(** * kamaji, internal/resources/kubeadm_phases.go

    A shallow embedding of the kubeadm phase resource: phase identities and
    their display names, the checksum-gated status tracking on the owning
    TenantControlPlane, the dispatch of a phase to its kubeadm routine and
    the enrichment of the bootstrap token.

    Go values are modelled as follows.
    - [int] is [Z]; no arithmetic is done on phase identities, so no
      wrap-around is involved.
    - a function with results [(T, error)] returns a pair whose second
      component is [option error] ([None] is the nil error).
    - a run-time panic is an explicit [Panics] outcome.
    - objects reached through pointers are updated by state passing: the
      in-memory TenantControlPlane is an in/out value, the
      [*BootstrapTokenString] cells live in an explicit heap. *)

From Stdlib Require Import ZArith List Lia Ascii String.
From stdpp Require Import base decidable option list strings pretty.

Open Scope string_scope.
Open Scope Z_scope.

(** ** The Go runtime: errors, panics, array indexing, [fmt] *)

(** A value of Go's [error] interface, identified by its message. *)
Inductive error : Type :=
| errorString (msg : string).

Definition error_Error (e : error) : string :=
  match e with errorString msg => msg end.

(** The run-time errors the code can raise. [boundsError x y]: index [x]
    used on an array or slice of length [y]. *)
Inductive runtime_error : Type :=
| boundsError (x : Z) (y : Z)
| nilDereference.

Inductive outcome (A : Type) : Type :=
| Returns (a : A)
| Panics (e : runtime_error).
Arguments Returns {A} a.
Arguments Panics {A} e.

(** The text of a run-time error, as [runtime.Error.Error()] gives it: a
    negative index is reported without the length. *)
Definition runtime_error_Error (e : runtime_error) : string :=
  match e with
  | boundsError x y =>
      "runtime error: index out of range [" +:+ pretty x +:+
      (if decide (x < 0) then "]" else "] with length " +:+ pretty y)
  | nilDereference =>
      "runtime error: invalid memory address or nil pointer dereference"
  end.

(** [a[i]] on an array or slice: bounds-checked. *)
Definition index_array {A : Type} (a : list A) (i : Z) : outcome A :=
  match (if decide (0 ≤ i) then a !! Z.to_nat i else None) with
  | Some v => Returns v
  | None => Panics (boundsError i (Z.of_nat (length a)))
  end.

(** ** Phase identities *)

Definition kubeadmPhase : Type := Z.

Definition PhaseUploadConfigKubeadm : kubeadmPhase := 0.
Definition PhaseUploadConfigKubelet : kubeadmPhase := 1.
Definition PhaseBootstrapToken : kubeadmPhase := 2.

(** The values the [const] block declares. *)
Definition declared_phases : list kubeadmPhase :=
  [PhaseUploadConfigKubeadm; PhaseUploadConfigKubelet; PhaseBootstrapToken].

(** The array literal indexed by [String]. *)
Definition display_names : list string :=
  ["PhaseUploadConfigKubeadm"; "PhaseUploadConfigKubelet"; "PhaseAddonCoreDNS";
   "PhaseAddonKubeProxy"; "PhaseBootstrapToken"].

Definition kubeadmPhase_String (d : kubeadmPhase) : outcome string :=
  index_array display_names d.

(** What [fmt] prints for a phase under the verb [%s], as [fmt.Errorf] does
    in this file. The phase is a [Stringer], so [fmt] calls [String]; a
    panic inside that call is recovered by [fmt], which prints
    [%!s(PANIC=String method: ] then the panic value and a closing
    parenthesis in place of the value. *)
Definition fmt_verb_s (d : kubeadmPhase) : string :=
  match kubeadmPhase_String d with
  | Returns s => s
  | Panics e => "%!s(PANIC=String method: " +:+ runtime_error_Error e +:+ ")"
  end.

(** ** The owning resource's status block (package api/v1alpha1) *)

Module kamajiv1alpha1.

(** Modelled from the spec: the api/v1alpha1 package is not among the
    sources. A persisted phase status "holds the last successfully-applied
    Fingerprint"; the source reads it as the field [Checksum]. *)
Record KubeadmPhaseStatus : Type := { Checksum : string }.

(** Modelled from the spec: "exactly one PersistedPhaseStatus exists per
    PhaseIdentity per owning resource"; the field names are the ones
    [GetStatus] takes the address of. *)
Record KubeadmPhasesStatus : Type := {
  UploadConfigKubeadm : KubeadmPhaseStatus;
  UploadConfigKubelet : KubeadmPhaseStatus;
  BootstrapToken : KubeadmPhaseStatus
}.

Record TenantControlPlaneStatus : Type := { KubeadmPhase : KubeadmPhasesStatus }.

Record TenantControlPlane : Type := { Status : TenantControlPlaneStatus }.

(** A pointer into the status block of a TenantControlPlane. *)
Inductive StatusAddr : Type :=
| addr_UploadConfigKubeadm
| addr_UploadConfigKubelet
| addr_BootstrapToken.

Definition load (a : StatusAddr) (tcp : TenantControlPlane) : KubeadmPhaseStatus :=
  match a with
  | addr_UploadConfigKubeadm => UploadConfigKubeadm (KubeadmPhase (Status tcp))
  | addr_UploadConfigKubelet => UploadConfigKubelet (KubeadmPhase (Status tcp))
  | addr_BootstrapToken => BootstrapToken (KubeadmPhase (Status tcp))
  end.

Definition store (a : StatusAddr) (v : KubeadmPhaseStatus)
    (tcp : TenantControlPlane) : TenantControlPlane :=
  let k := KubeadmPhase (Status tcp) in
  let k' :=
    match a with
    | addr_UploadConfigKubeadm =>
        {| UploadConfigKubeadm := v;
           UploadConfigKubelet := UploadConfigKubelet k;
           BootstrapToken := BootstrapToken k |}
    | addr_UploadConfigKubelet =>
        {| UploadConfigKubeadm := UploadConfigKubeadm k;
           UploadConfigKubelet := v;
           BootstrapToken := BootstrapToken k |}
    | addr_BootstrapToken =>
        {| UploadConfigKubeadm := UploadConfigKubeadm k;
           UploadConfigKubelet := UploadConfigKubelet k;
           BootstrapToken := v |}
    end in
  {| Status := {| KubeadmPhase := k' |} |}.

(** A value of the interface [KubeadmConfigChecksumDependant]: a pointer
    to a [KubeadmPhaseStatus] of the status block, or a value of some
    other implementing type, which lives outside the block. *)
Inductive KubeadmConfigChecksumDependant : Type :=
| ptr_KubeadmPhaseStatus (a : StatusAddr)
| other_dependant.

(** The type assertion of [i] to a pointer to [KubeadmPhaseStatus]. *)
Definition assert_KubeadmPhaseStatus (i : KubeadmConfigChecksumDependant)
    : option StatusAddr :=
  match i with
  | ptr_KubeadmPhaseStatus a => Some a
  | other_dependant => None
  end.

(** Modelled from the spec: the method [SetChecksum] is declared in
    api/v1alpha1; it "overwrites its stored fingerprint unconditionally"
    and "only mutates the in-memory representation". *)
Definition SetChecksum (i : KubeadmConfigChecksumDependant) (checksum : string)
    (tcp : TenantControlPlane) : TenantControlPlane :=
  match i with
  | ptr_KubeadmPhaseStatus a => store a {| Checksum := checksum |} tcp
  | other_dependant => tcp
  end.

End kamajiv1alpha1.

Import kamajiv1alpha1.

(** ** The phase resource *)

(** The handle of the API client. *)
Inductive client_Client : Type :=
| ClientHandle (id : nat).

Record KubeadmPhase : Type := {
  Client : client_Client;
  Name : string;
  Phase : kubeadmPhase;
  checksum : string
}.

☆ ☆ ☆ ☆ ☆ ☆ ☆

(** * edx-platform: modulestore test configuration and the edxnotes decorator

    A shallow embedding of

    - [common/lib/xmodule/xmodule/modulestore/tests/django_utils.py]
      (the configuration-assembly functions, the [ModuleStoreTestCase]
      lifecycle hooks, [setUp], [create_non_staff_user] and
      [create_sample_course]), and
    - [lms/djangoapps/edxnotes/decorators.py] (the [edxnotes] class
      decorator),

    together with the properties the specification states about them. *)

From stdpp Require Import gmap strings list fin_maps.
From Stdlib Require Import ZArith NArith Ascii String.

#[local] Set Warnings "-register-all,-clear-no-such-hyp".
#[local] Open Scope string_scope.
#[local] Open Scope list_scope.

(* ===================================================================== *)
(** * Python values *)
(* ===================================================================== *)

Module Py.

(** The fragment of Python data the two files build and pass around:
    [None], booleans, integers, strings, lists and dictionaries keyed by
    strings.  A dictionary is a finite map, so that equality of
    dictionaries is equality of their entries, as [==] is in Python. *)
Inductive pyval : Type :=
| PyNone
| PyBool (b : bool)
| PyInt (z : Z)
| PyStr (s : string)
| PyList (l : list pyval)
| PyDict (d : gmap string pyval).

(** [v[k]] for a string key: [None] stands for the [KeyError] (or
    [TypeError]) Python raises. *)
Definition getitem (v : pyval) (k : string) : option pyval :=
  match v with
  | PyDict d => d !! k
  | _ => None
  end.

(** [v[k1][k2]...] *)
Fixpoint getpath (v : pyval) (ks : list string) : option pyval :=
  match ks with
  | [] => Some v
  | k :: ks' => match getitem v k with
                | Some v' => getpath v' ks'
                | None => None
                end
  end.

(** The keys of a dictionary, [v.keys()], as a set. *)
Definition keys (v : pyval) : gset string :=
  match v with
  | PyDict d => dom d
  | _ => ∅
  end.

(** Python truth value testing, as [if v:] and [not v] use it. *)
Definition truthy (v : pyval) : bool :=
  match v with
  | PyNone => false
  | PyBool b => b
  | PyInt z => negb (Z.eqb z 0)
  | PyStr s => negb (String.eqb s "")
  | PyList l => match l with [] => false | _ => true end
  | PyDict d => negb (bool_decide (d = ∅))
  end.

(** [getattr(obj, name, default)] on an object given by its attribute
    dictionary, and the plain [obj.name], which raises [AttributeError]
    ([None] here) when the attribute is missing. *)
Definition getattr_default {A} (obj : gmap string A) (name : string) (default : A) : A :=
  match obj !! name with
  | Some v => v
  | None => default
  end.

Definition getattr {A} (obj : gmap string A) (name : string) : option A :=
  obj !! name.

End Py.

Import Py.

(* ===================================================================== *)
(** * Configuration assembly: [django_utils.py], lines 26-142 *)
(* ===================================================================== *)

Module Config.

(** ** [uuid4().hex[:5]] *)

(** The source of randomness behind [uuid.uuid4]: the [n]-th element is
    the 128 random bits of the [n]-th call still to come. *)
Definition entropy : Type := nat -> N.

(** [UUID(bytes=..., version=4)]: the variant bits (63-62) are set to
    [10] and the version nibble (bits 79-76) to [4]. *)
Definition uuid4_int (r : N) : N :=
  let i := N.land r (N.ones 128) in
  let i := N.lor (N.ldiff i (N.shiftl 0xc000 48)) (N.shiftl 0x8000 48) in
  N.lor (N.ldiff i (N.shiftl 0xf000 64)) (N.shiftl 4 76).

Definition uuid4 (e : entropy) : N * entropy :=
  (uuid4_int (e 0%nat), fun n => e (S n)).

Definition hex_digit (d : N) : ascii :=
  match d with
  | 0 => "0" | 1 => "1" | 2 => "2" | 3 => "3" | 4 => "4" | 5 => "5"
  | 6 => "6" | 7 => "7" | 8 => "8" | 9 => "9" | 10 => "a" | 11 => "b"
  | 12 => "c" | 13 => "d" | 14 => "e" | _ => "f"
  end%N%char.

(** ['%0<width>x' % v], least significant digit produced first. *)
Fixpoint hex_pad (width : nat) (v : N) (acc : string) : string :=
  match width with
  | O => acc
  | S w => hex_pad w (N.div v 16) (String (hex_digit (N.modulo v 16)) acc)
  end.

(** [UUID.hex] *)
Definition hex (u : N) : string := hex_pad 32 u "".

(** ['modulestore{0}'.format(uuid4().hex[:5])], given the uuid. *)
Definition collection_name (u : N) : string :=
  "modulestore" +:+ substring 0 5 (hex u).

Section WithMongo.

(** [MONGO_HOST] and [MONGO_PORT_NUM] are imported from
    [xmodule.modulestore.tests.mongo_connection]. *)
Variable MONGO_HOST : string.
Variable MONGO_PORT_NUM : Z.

☆ ☆ ☆ ☆ ☆ ☆ ☆

WHAT NEEDS TO BE DONE:
Extract the lines of the preceding material that run from the line with "From stdpp Require Import gmap" through the line with "that equality of", inclusive, reproducing them exactly and adding nothing.

SOLUTION FOR THIS TASK:
From stdpp Require Import gmap strings list fin_maps.
From Stdlib Require Import ZArith NArith Ascii String.

#[local] Set Warnings "-register-all,-clear-no-such-hyp".
#[local] Open Scope string_scope.
#[local] Open Scope list_scope.

(* ===================================================================== *)
(** * Python values *)
(* ===================================================================== *)

Module Py.

(** The fragment of Python data the two files build and pass around:
    [None], booleans, integers, strings, lists and dictionaries keyed by
    strings.  A dictionary is a finite map, so that equality of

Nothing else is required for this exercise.